#### Aim of the exercise
Exactly and without additions, transcribe the line that contains "- apply (same_or_new_ok" and every line after it in the data.

#### Records supplied
Lemma fund_checks_safe f id n b : keeps safe (fund_checks f id n b : IO _).
Proof.
  unfold fund_checks, require_lp, get_queue_resolution, get_min_payer_reputation,
    get_token_volume_cap, get_token_volume, require_identity, max_oracle_age, get_config.
  frame.
Qed.
Lemma fund_finish_safe f id i n : keeps safe (fund_finish f id i n : IO _).
Proof. unfold fund_finish, notify_distribution_funding. frame. Qed.
Lemma attempt_insurance_safe id i f : keeps safe (attempt_insurance id i f : IO _).
Proof. unfold attempt_insurance, get_insurance_pool. frame. Qed.
Lemma notify_settlement_safe f p b : keeps safe (notify_distribution_settlement f p b : IO _).
Proof. unfold notify_distribution_settlement. frame. Qed.
End escrow.
#[export] Hint Extern 4 (keeps (safe _) _) => apply inner_safe : keeps.
#[export] Hint Resolve safe_invoke safe_try_invoke claim_pending_safe accrue_lp_spares
  accrue_settlement_spares is_enrolled_spares pool_claim_spares payer_data_spares
  interface_version_spares get_price_spares classify_feeders_safe query_sources_safe
  keep_survivors_safe evaluate_identity_safe fund_checks_safe
  fund_finish_safe attempt_insurance_safe notify_settlement_safe : keeps.

(** [note_safe]: replace every remaining helper run by its safety. *)
Ltac note_safe me := repeat match goal with
  | H : ?m ?w = Done ?a ?w' |- _ =>
      let K := fresh "K" in
      assert (keeps (safe me) m) as K by (frame; done);
      apply K in H; clear K
  end.
(** [safely]: a chain of safe steps. *)
Ltac safely := unfold lock_world, unlock_world, save_world; repeat first
  [ reflexivity | assumption
  | apply safe_put_r; [apply _ | reflexivity |] | apply safe_put_r; [reflexivity |]
  | apply safe_event_r
  | match goal with F : safe _ ?w1 ?w2 |- safe _ _ ?w2 => etrans; [| exact F] end ].
Lemma syncs_here id : syncs id (sync_nft_state id).
Proof. intros w [] w' Hx. exists w, w'. by split_and!. Qed.
Lemma syncs_l {A B} id (m : IO A) (k : A → IO B) :
  syncs id m → (∀ a, keeps (touches unsynced) (k a)) → syncs id (m ≫= k).
Proof.
  intros Hm Hk w b w' (a & w3 & Hx & Hy)%bind_done. apply Hm in Hx as (w1 & w2 & ? & ? & ?).
  apply Hk in Hy. exists w1, w2. split_and!; [done | done |]. by etrans.
Qed.
Lemma syncs_r {A B} id (m : IO A) (k : A → IO B) :
  keeps (touches not_nft) m → (∀ a, syncs id (k a)) → syncs id (m ≫= k).
Proof.
  intros Hm Hk w b w' (a & w3 & Hx & Hy)%bind_done. apply Hk in Hy as (w1 & w2 & ? & ? & ?).
  apply Hm in Hx. exists w1, w2. split_and!; [by etrans | done | done].
Qed.
Lemma syncs_dead {A} id (e : ContractError) : syncs id (throw e : IO A).
Proof. intros w a w' Hx. by apply throw_done in Hx. Qed.

Ltac find_sync := repeat first
  [ apply syncs_here
  | apply syncs_dead
  | match goal with
    | |- syncs _ (match ?x with _ => _ end) => destruct x
    | |- syncs _ (let _ := _ in _) => cbv zeta
    | |- forall _, _ => intros ?
    end
  | apply syncs_r; [solve [frame] |]
  | apply syncs_l; [| solve [frame]] ].

Lemma subject_syncs c id :
  subject c = Some id → unsyncing c = false → syncs id (exec c).
Proof.
  intros Hs Hu. destruct c; try done; injection Hs as ->; simpl; open_lifecycle.
  all: find_sync.
Qed.

(** Footprints on the NFT entries. *)
Lemma batch_not_nft auths l : keeps (touches not_nft) (submit_batch_loop auths l : IO (list Z)).
Proof.
  revert auths. induction l as [|p l IH]; intros auths; simpl; [frame |].
  unfold require_submitter, store_submission. frame.
Qed.
Hint Resolve batch_not_nft : keeps.

Lemma not_nft_frame c :
  subject c = None ∨ unsyncing c = true → keeps (touches not_nft) (exec c).
Proof. intros [Hc | Hc]; destruct c; try done; call_frame. Qed.

Lemma own_nft_frame c id :
  subject c = Some id → keeps (touches (other_nfts_kept id)) (exec c).
Proof.
  intros Hs.
  assert (other_nfts_kept id (Key.InvoiceNft id) = true) by by apply bool_decide_eq_true.
  assert (other_nfts_kept id (Key.InvoiceNftOwner id) = true) by by apply bool_decide_eq_true.
  destruct c; try done; injection Hs as ->; call_frame.
Qed.

(** ** The invariant *)
Definition nft_ok w (id : Z) : Prop :=
  owners_agree w id ∧
  (owner_at w id = wanted_owner (invoice_at w id) (funders_at w id) ∨
   ∃ i, invoice_at w id = Some i ∧ i_status i = Status.Cancelled).

Lemma nft_same w w' id :
  nft_at w' id = nft_at w id → owner_at w' id = owner_at w id →
  invoice_at w' id = invoice_at w id → funders_at w' id = funders_at w id →
  nft_ok w id → nft_ok w' id.
Proof. unfold nft_ok, owners_agree. by intros -> -> -> ->. Qed.

Lemma not_nft_same w w' id :
  touches not_nft w w' → nft_at w' id = nft_at w id ∧ owner_at w' id = owner_at w id.
Proof. intros (_ & _ & Hk). unfold nft_at, owner_at. by rewrite !Hk. Qed.

(** A synchronising call leaves its invoice's NFT as wanted. *)
Lemma syncs_ok id (m : IO unit) w w' :
  syncs id m → m w = Done tt w' → wf w' → owners_agree w id → nft_ok w' id.
Proof.
  intros Hm Hx Hw Ha. apply Hm in Hx as (w1 & w2 & H1 & H2 & (_ & _ & H3)).
  assert (owners_agree w1 id) as Ha1.
  { unfold owners_agree. by destruct (not_nft_same _ _ id H1) as [-> ->]. }
  destruct (sync_spec id w1 Ha1) as (w2' & Hs & Ha2 & Ho). rewrite H2 in Hs.
  injection Hs as <-.
  assert (touches nft_key w1 w2) as (_ & _ & Hk2).
  { eapply inner_touches; [apply sync_nft_state_inner; done | exact H2]. }
  assert (lookup_invoice w1 id = invoice_at w' id) as Hi.
  { rewrite <- (wf_lookup _ _ Hw). unfold lookup_invoice. by rewrite !H3, !Hk2. }
  assert (funders_at w1 id = funders_at w' id) as Hf by (unfold funders_at; by rewrite H3, Hk2).
  split.
  - unfold owners_agree, owner_at, nft_at in *. by rewrite !H3.
  - left. rewrite <- Hi, <- Hf, <- Ho. unfold owner_at. by rewrite H3.
Qed.

(** The calls that do not synchronise move between statuses without an NFT, or to
    [Cancelled]. *)
Lemma unsyncing_status c id w w' :
  subject c = Some id → unsyncing c = true → exec c w = Done tt w' → wf w →
  ∃ i i', invoice_at w id = Some i ∧ invoice_at w' id = Some i' ∧
    (i_status i' = Status.Cancelled ∨
     i_status i = Status.Pending ∧ nft_should_exist (i_status i') = false).
Proof.
  intros Hs Hu Hx Hw. destruct c; try done; injection Hs as ->; simpl in Hx.
  - apply update_invoice_edits in Hx as (i & dec & Hp & ? & ? & ? & ? & ? & ? & ? & (? & ? & _)); [| done].
    eexists _, _. split_and!; [done..|]. right. split; [done |]. simpl. by rewrite Hp.
  - apply convert_invoice_token_edits in Hx as (i & Hp & ? & ? & (? & ? & _)); [| done].
    eexists _, _. split_and!; [done..|]. right. split; [done |]. simpl. by rewrite Hp.
  - apply transfer_invoice_edits in Hx as (i & Hp & ? & (? & ? & _)); [| done].
    eexists _, _. split_and!; [done..|]. right. split; [done |]. simpl. by rewrite Hp.
  - apply cancel_invoice_edits in Hx as (i & ? & ? & (? & ? & _)); [| done].
    eexists _, _. split_and!; [done..|]. by left.
  - apply expire_invoice_edits in Hx as (i & Hp & ? & (? & ? & _)); [| done].
    eexists _, _. split_and!; [done..|]. by right.
Qed.

Lemma unsyncing_ok c id w w' :
  subject c = Some id → unsyncing c = true → exec c w = Done tt w' → wf w →
  nft_ok w id → nft_ok w' id.
Proof.
  intros Hs Hu Hx Hw [Ha Hor].
  destruct (not_nft_same w w' id) as [Hn Ho]; [eapply not_nft_frame; eauto |].
  split; [unfold owners_agree; by rewrite Ho, Hn |].
  destruct (unsyncing_status c id w w') as (i & i' & Hi & Hi' & [Hc | [Hp Hne]]); [done..| |].
  - right. eauto.
  - left. rewrite Ho, Hi'. simpl. rewrite Hne. destruct Hor as [-> | (j & Hj & Hc)].
    + rewrite Hi. simpl. by rewrite Hp.
    + simplify_eq. congruence.
Qed.

Lemma submissions_status w w' id i :
  submissions top w w' → invoice_at w' id = Some i →
  invoice_at w id = Some i ∨ i_status i = Status.Pending.
Proof.
  induction 1 as [|j w w1 w2 (Hp & _) (Hj & _ & _ & Hother & _) _ _ _ IH]; [by left |].
  intros Hi. destruct (IH Hi) as [Hi1 | ?]; [| by right].
  destruct (decide (id = next_id w)) as [-> | Hne].
  - right. congruence.
  - left. by rewrite <- Hother.
Qed.

Lemma same_or_new_ok w w' id :
  wf w → same_invoices w w' ∨ submissions top w w' → touches not_nft w w' →
  nft_ok w id → nft_ok w' id.
Proof.
  intros Hw Hor Ht Hok. destruct (not_nft_same _ _ id Ht) as [Hn Ho].
  destruct Hor as [(Hi & Hf & _) | Hs]; [by apply (nft_same w) |].
  destruct (Z.lt_ge_cases id (next_id w)) as [Hlt | Hge].
  - destruct (submissions_old top _ _ id Hs Hlt). by apply (nft_same w).
  - destruct (wf_fresh _ Hw _ Hge) as [Hi _]. destruct Hok as [Ha Hown].
    split; [unfold owners_agree; by rewrite Ho, Hn |]. left. rewrite Ho.
    destruct Hown as [-> | (i & Hi' & _)]; [| congruence]. rewrite Hi.
    destruct (invoice_at w' id) as [i |] eqn:E; [| done].
    destruct (submissions_status _ _ _ _ Hs E) as [? | Hp]; [congruence |].
    simpl. by rewrite Hp.
Qed.

Lemma exec_nft_ok c w w' :
  wf w → typed top c = true → exec c w = Done tt w' →
  (∀ id, nft_ok w id) → ∀ id, nft_ok w' id.
Proof.
  intros Hw Ht Hx Hok id. destruct (subject c) as [sid |] eqn:Hs.
  - destruct (decide (id = sid)) as [-> | Hne].
    + destruct (unsyncing c) eqn:Hu; [by eapply unsyncing_ok |].
      eapply syncs_ok; [by eapply subject_syncs | exact Hx | | apply Hok].
      eapply (evolves_wf top); [| done]. by eapply (exec_evolves _ _ _ _ top).
    + destruct (exec_edits MAX_FEE_TIERS MAX_IDENTITY_ORACLES_PER_FEED MAX_PRICE_SOURCES_PER_FEED gen_range top c sid w w')
        as (i & i' & fs' & (_ & _ & _ & Hi & Hf & _) & _); [done..|].
      pose proof (own_nft_frame c sid Hs _ _ _ Hx) as (_ & _ & Hk).
      apply (nft_same w); [| | by apply Hi | by apply Hf | done];
        unfold nft_at, owner_at; rewrite Hk; by try apply bool_decide_eq_false.
  - apply (same_or_new_ok w); [done | | by eapply not_nft_frame; eauto | done].
    destruct (administrative c) eqn:Hc.
    + left. exact (administrative_same _ _ _ _ c w w' Hc Hx).
    + right. apply (submit_submissions MAX_FEE_TIERS MAX_IDENTITY_ORACLES_PER_FEED MAX_PRICE_SOURCES_PER_FEED gen_range top c);
        [by destruct c | done | done].
Qed.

#### Task response
  - apply (same_or_new_ok w); [done | | by eapply not_nft_frame; eauto | done].
    destruct (administrative c) eqn:Hc.
    + left. exact (administrative_same _ _ _ _ c w w' Hc Hx).
    + right. apply (submit_submissions MAX_FEE_TIERS MAX_IDENTITY_ORACLES_PER_FEED MAX_PRICE_SOURCES_PER_FEED gen_range top c);
        [by destruct c | done | done].
Qed.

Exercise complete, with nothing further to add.